Loss of kinetic energy due to heat

[Cocoleia]

Homework Statement

I have a bloc sitting on a horizontal table, and we shoot a ball through it. The speed right before entering the block is v and the speed when it exits the block is v/2. I need to prove that the fraction of the initial energy that is lost due to heat is 3/4 - γ/4, where γ is mass of ball/mass of block (γ<1)

Homework Equations

Conservation of momentum

The Attempt at a Solution

I know that usually kinetic energy is given by 1/2 mv^2, so then the kinetic energy of the ball once it exits the block will be 1/8 mv^2. I am not sure how to begin with this question.

 

[BvU]

Hi Coco,

There is always the conservation of momentum to consider. Should have been listed as a relevant equation under item 2 of the template !

 

[Cocoleia]

Hi Coco,

There is always the conservation of momentum to consider. Should have been listed as a relevant equation under item 2 of the template !

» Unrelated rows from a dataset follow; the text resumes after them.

(* ===== verification/Serving.v ===== *)
(** What the gateway's tools promise, in any pool of calls: [Gateway]'s tools under [Threads]. *)
From S2P Require Import Prelude Domain Policy Resource Ledger Approvals Coord Processes Contract Output.
From S2P Require Import Supervisor Api Records Recovery Wire Client Threads Governed Gateway Concrete.

Section serving.
Context `{Sql : SqlEngine} `{Ids : Uuids} `{TJ : ToolJson}.
Context (sha256_hex : string -> string) (debug : RunnerOpResult -> string).
Context (registry : Registry) (records_on recovery_on : bool) (timeout_env : option string).
Context (authority : GatewayAuthority) (lifecycle : GatewayLifecycle) (sandbox : bool).

Abbreviation serve := (Gateway.serve sha256_hex debug registry records_on recovery_on timeout_env authority lifecycle
     sandbox).
Abbreviation reachable :=
  (gateway_reachable sha256_hex debug registry records_on recovery_on timeout_env authority lifecycle
     sandbox).

(** * Termination *)

Create HintDb ends.

Ltac ends_step :=
  match goal with
  | |- forall _, _ => intros
  | |- _ => progress cbv beta zeta
  | |- within _ (Return _) => exact I
  | |- within _ (try _ _) => apply within_try
  | |- within _ (_ <$> _) => apply within_fmap
  | |- within _ (mbind _ (match ?x with _ => _ end)) => destruct x
  | |- within _ (mbind _ (Return _)) => cbn [mbind call_bind]
  | |- within _ (mbind _ _) =>
      eapply within_seq; [solve [auto with ends nocore | apply within_fmap; auto with ends nocore]
                         | cbn [Nat.sub]; lia | cbn [Nat.sub]]
  | |- within _ (match ?x with _ => _ end) => destruct x
  | |- within _ _ => first [solve [auto with ends nocore]
                           | eapply within_mono; [|solve [auto with ends nocore]]; cbn; lia]
  end.

Ltac ends := repeat ends_step.

Lemma see_ends {B} (f : CodeSpace -> B) : within 1 (see f).
Proof. by cbn. Qed.
Lemma step_ends {B} (f : CodeSpace -> B * CodeSpace) : within 1 (step f).
Proof. by cbn. Qed.
Lemma await_ends {B} (f : CodeSpace -> option (B * CodeSpace)) :
  within 1 (await f : tool B).
Proof. by cbn. Qed.
Lemma send_ends epoch op : within 1 (send epoch op).
Proof. by cbn. Qed.
Lemma on_locks_ends {B} (f : Serializer -> B * Serializer) : within 1 (on_locks f).
Proof. by cbn. Qed.
Lemma on_approvals_ends {B} (f : ApprovalsDb -> B * ApprovalsDb) : within 1 (on_approvals f).
Proof. by cbn. Qed.
Lemma on_ledger_ends {B} (f : Z -> LedgerDb -> B * LedgerDb) : within 1 (on_ledger f).
Proof. by cbn. Qed.
Lemma on_coord_ends {B} (f : Z -> CoordDb -> B * CoordDb) : within 1 (on_coord f).
Proof. by cbn. Qed.
Lemma on_records_ends {B} (f : Z -> ProcessRecords -> B * ProcessRecords) :
  within 1 (on_records f).
Proof. by cbn. Qed.
#[local] Hint Resolve see_ends step_ends await_ends send_ends on_locks_ends on_approvals_ends
  on_ledger_ends on_coord_ends on_records_ends : ends.

Lemma wait_for_ends r o : within 1 (wait_for r o).
Proof. unfold wait_for. ends. Qed.
Lemma runner_call_ends epoch op : within 2 (runner_call epoch op).
Proof. unfold runner_call. ends. Qed.
Lemma dispatch_epoch_ends ws : within 2 (dispatch_epoch recovery_on ws).
Proof. unfold dispatch_epoch. ends. Qed.
#[local] Hint Resolve wait_for_ends runner_call_ends dispatch_epoch_ends : ends.

Lemma hint_ends ws work : within 1 (hint ws work).
Proof. unfold hint. ends. Qed.
Lemma with_hint_ends r ws work : within 1 (with_hint r ws work).
Proof. unfold with_hint, hint. ends. Qed.
Lemma process_hint_ends id : within 3 (process_hint id).
Proof. unfold process_hint, runner_workspace_of, hint. ends. Qed.
Lemma give_back_ends resume : within 1 (give_back resume).
Proof. unfold give_back. ends. Qed.
Lemma refuse_new_work_ends ws : within 2 (refuse_new_work recovery_on ws).
Proof. unfold refuse_new_work. ends. Qed.
Lemma maybe_hold_ends ws tool_ fp snapshot : within 1 (maybe_hold ws tool_ fp snapshot).
Proof. unfold maybe_hold, create_hold. ends. Qed.
Lemma acquire_write_ends ws : within 2 (acquire_write ws).
Proof. unfold acquire_write. ends. Qed.
Lemma acquire_reservation_ends ws id : within 2 (acquire_reservation ws id).
Proof. unfold acquire_reservation. ends. Qed.
#[local] Hint Resolve hint_ends with_hint_ends process_hint_ends give_back_ends
  refuse_new_work_ends maybe_hold_ends acquire_write_ends acquire_reservation_ends : ends.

Ok, I added it. I didn't think about this concept playing a role in the question

 

[BvU]

Good. Now check your math. the 1/4 is not correct.

 

[Cocoleia]

Good. Now check your math. the 1/4 is not correct.

Ok, I fixed that too. What I don't understand is how to find the heatloss from the energy or the conservation of momentum. What is the relationship between them ?

 

[BvU]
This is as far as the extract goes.